(* ===== verification/State.v ===== *)
(** * The externalized State and the Hook context ([state.go], [hooks.go])

    The data of state.json and of a Hook's environment, and the sinks the
    daemon hands them to. *)
From S2P Require Import Prelude GoFloat Runtime.

(** daemon/internal/state/state.go:22-27 (SchemaVersion): constant *)
Definition SchemaVersion : Z := 1.

(** daemon/internal/state/state.go:50-61 (Gateways): nil is JSON null *)
Record Gateways := mkGateways { gw_V4 : option string; gw_V6 : option string }.

(** daemon/internal/state/state.go:63-76 (FamilyHealth): nil is JSON null *)
Record FamilyHealth := mkFamilyHealth {
  fh_Healthy : bool;
  fh_RTTSeconds : option float64;
  fh_JitterSeconds : option float64;
  fh_LossRatio : option float64;
  fh_Targets : list string
}.

(** daemon/internal/state/state.go:40-48 (Wan): fields *)
Record SWan := mkSWan {
  sw_Interface : string; sw_Carrier : string; sw_Operstate : string; sw_Healthy : bool;
  sw_Gateways : Gateways; sw_Families : gmap string FamilyHealth
}.

(** daemon/internal/state/state.go:78-84 (Group): fields *)
Record SGroup := mkSGroup {
  sg_Selection : option string; sg_SelectionSince : option Time;
  sg_DecisionsTotal : Z; sg_Strategy : string
}.

(** daemon/internal/state/state.go:29-38 (State): the schema is filled in by
    the writer *)
Record State := mkState {
  st_Schema : Z; st_Version : string; st_StartedAt : Time; st_UpdatedAt : Time;
  st_Wans : gmap string SWan; st_Groups : gmap string SGroup
}.

(** daemon/internal/state/hooks.go:17-28 (Event): the three events; the empty
    event is [None] where it can occur *)
Inductive Event := EventUp | EventDown | EventSwitch.

(** daemon/internal/state/hooks.go:17-28 (Event): Go's [==] *)
#[export] Instance Event_eq_dec : EqDecision Event.
Proof. solve_decision. Defined.

(** daemon/internal/state/hooks.go:24-28 (Event): the constants' text *)
Definition Event_String (e : Event) : string :=
  match e with EventUp => "up" | EventDown => "down" | EventSwitch => "switch" end.

(** daemon/internal/state/hooks.go:30-49 (HookContext): fields *)
Record HookContext := mkHookContext {
  hc_Event : Event; hc_Group : string; hc_WanOld : string; hc_WanNew : string;
  hc_InterfaceOld : string; hc_InterfaceNew : string;
  hc_GatewayV4Old : string; hc_GatewayV4New : string;
  hc_GatewayV6Old : string; hc_GatewayV6New : string;
  hc_FamiliesOld : list string; hc_FamiliesNew : list string;
  hc_Table : Z; hc_Mark : Z; hc_Timestamp : Time
}.

(** What the daemon sees of [Writer.Write]: nil or an error. *)
Class StateSink (E : Type) := Write : State → E → option error * E.

(** What the daemon sees of [HookNotifier.Notify]: accepted or not. *)
Class HookSink (E : Type) := Notify : HookContext → E → bool * E.
(* ===== verification/Rtnl.v ===== *)
(** * Link and route events ([event.go]) and the link subscriber ([subscriber.go])

    The link subscriber reads the current state of a link after every
    notification and emits an event when it differs from the last observation.
    [link_events_track] relates the emitted events to the subscriber's state:
    a consumer that keeps the last event of each interface knows the state of
    every link the subscriber has seen. *)
From stdpp Require Import pretty.
From S2P Require Import Prelude NetIP Icmp Runtime.

#[local] Open Scope Z_scope.

(** ** Event data *)

(** daemon/internal/rtnl/event.go:20-35 (Carrier): the three values *)
Inductive Carrier := CarrierUnknown | CarrierDown | CarrierUp.

(** daemon/internal/rtnl/event.go:20-35 (Carrier): Go's [==] *)
#[export] Instance Carrier_eq_dec : EqDecision Carrier.
Proof. solve_decision. Defined.

(** daemon/internal/rtnl/event.go:37-48 (Carrier.String): text *)
Definition Carrier_String (c : Carrier) : string :=
  match c with CarrierUp => "up" | CarrierDown => "down" | CarrierUnknown => "unknown" end.

(** daemon/internal/rtnl/event.go:50-53 (Operstate): the kernel's number *)
Definition Operstate : Type := Z.

(** daemon/internal/rtnl/event.go:58-59 (OperstateUnknown): IF_OPER_UNKNOWN *)
Definition OperstateUnknown : Operstate := 0.
(** daemon/internal/rtnl/event.go:60-60 (OperstateNotPresent): IF_OPER_NOTPRESENT *)
Definition OperstateNotPresent : Operstate := 1.
(** daemon/internal/rtnl/event.go:61-61 (OperstateDown): IF_OPER_DOWN *)
Definition OperstateDown : Operstate := 2.
(** daemon/internal/rtnl/event.go:62-62 (OperstateLowerLayerDown): IF_OPER_LOWERLAYERDOWN *)
Definition OperstateLowerLayerDown : Operstate := 3.
(** daemon/internal/rtnl/event.go:63-63 (OperstateTesting): IF_OPER_TESTING *)
Definition OperstateTesting : Operstate := 4.
(** daemon/internal/rtnl/event.go:64-64 (OperstateDormant): IF_OPER_DORMANT *)
Definition OperstateDormant : Operstate := 5.
(** daemon/internal/rtnl/event.go:65-66 (OperstateUp): IF_OPER_UP *)
Definition OperstateUp : Operstate := 6.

········

## [Task description]
When the line with "(** daemon/internal/state/state.go:40-48 (Wan): fields" is reached in the data above, begin copying, and stop after the line with "Inductive Event := EventUp"; copy each line exactly, both ends included.

## [Response to the task]
(** daemon/internal/state/state.go:40-48 (Wan): fields *)
Record SWan := mkSWan {
  sw_Interface : string; sw_Carrier : string; sw_Operstate : string; sw_Healthy : bool;
  sw_Gateways : Gateways; sw_Families : gmap string FamilyHealth
}.

(** daemon/internal/state/state.go:78-84 (Group): fields *)
Record SGroup := mkSGroup {
  sg_Selection : option string; sg_SelectionSince : option Time;
  sg_DecisionsTotal : Z; sg_Strategy : string
}.

(** daemon/internal/state/state.go:29-38 (State): the schema is filled in by
    the writer *)
Record State := mkState {
  st_Schema : Z; st_Version : string; st_StartedAt : Time; st_UpdatedAt : Time;
  st_Wans : gmap string SWan; st_Groups : gmap string SGroup
}.

(** daemon/internal/state/hooks.go:17-28 (Event): the three events; the empty
    event is [None] where it can occur *)
Inductive Event := EventUp | EventDown | EventSwitch.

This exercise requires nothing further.